Cabeza de Hierro consideró que le convenía retirarse por segunda vez aquel día, sin apartar la mirada en ningún momento de las armas de Dow, por si acaso debía salir corriendo aún con más presteza. Le apetecía aún menos verse inmerso en una pelea con Dow que combatir contra la Unión. Pero, con un poco de suerte, Dorado no podría resistirse a meter sus rotas narices donde nadie le llamaba.
—¡Estoy contigo, jefe! —gritó—. ¡Contigo hasta el fin!
—¿Ah, sí? —Dow se volvió hacia él con una mueca de desprecio dibujada en la boca—. ¡Qué
suerte
la mía! —acto seguido, apartó a Dorado de su camino golpeándolo con el hombro y se encaminó hacia el muro, seguido por sus hombres.
Cuando Cabeza de Hierro se volvió, se encontró con Curnden Craw, que lo observaba con esa mirada enmarcada en sus encanecidas cejas.
—¿Qué? —le espetó.
Craw se limitó a seguir mirándole con la misma expresión.
—Ya sabes qué.
Craw pasó entre Cabeza de Hierro y Dorado, rozándolos, mientras movía la cabeza de lado a lado. Como Jefes Guerreros eran lamentables. O como hombres, en realidad. Pero Craw los había conocido peores. El egoísmo, la cobardía y la avaricia habían dejado de sorprenderle. Era el signo de los tiempos.
—¡Vaya par de gusanos! —masculló Dow bajo la lluvia mientras Craw se aproximaba a él. Arañó el viejo muro de piedra seca y arrancó una roca suelta, a continuación, permaneció inmóvil y en tensión, moviendo sólo los labios pero sin proferir sonido alguno, como si no supiese si arrojarla ladera abajo o abrirle el cráneo a alguien con ella o aplastarse su propia cara con ella. Al final, se limitó a lanzar un gruñido de frustración y la volvió a dejar sobre el muro—. Debería matarlos. A lo mejor lo hago. A lo mejor lo acabo haciendo. Podría quemarlos a los dos.

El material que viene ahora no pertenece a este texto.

(** * Industrial RAG system: chunking, index build and reload, retrieval, synthesis

    A shallow embedding of [industrial_rag_system.py] (class
    [IndustrialRAGSystem]) together with the properties its specification
    states about it.

    Conventions of the embedding.
    - A Python [str] that is sliced by index (the text handed to
      [chunk_text]) is a [list ascii]; the characters are read as code
      points 0..255.  Strings that are only compared, stored or looked up
      (document names, metadata keys and values, messages) are [string].
    - Python integers are [Z]; indices may be negative and follow Python's
      slice rules.
    - A Python [float] that the code computes with (raw distances,
      similarity scores) is a [PyFloat.float]: a finite value, kept as an
      exact rational (rounding is not modelled), or one of inf, -inf and
      nan.  Embeddings are only handed from the provider to the store and
      are lists of rationals.
    - [self.documents], chroma metadata dictionaries and the persistent
      store are finite maps ([gmap]).
    - Methods that touch [self], the store or a provider are functions in
      a state-and-exception monad [M]. *)

From Stdlib Require Import ZArith QArith Lia Lqa Ascii String.
From stdpp Require Import gmap strings list fin_maps pretty.
(** * mcp-gerrit: revision resolution, diff aggregation, request primitive
      and clone-URL derivation

    A shallow embedding of

    - [src/data/gerrit_api.py]           ([make_gerrit_rest_request]),
    - [src/servers/gerrit_service.py]    ([fetch_gerrit_change],
      [fetch_patchset_diff], [get_repository_path_from_change]),
    - [src/providers/gerrit_provider.py] and [src/core/gerrit_service.py]
      (the same two fetch operations behind [try ... except: raise]),

    followed by the properties of the specification that concern them.

    Conventions.  Python strings are [string] (UTF-8 bytes; the
    byte-wise order of [String.leb] is the code-point order Python
    uses).  A value decoded from JSON is a [json]; a [dict] is an
    association list in insertion order, whose keys are pairwise
    distinct in every value Python can build.  Exceptions are values of
    [exn]; code that raises returns [Err].  HTTP traffic is threaded
    through an explicit [world].  The [logger] calls of the sources are
    not represented: they write to the log only. *)

From Stdlib Require Import String Ascii List ZArith Bool Lia.
From Stdlib Require Import Sorting.Sorted Sorting.Permutation.
From Stdlib Require Import DecimalString DecimalZ.
Import ListNotations.
Local Open Scope string_scope.
Local Open Scope Z_scope.
Set Warnings "-register-all".

(** ** Python built-ins on strings and lists *)

Module Py.

(** [s.startswith(p)] *)
Fixpoint startswith (p s : string) : bool :=
  match p, s with
  | EmptyString, _ => true
  | String _ _, EmptyString => false
  | String a p', String b s' => (Ascii.eqb a b && startswith p' s')%bool
  end.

Craw esbozó una mueca de contrariedad.
—No sé si prenderían bien con este tiempo, jefe —observó, mientras escudriñaba los Niños a través de la lluvia—. Además, supongo que dentro de muy poco estaremos matando de sobra —la Unión estaba acumulando un número imponente de tropas allí abajo y, por lo que parecía, estaban recuperando el orden. Estaban organizándose en formaciones. En una fila tras otra de soldados—. Parece que van a subir.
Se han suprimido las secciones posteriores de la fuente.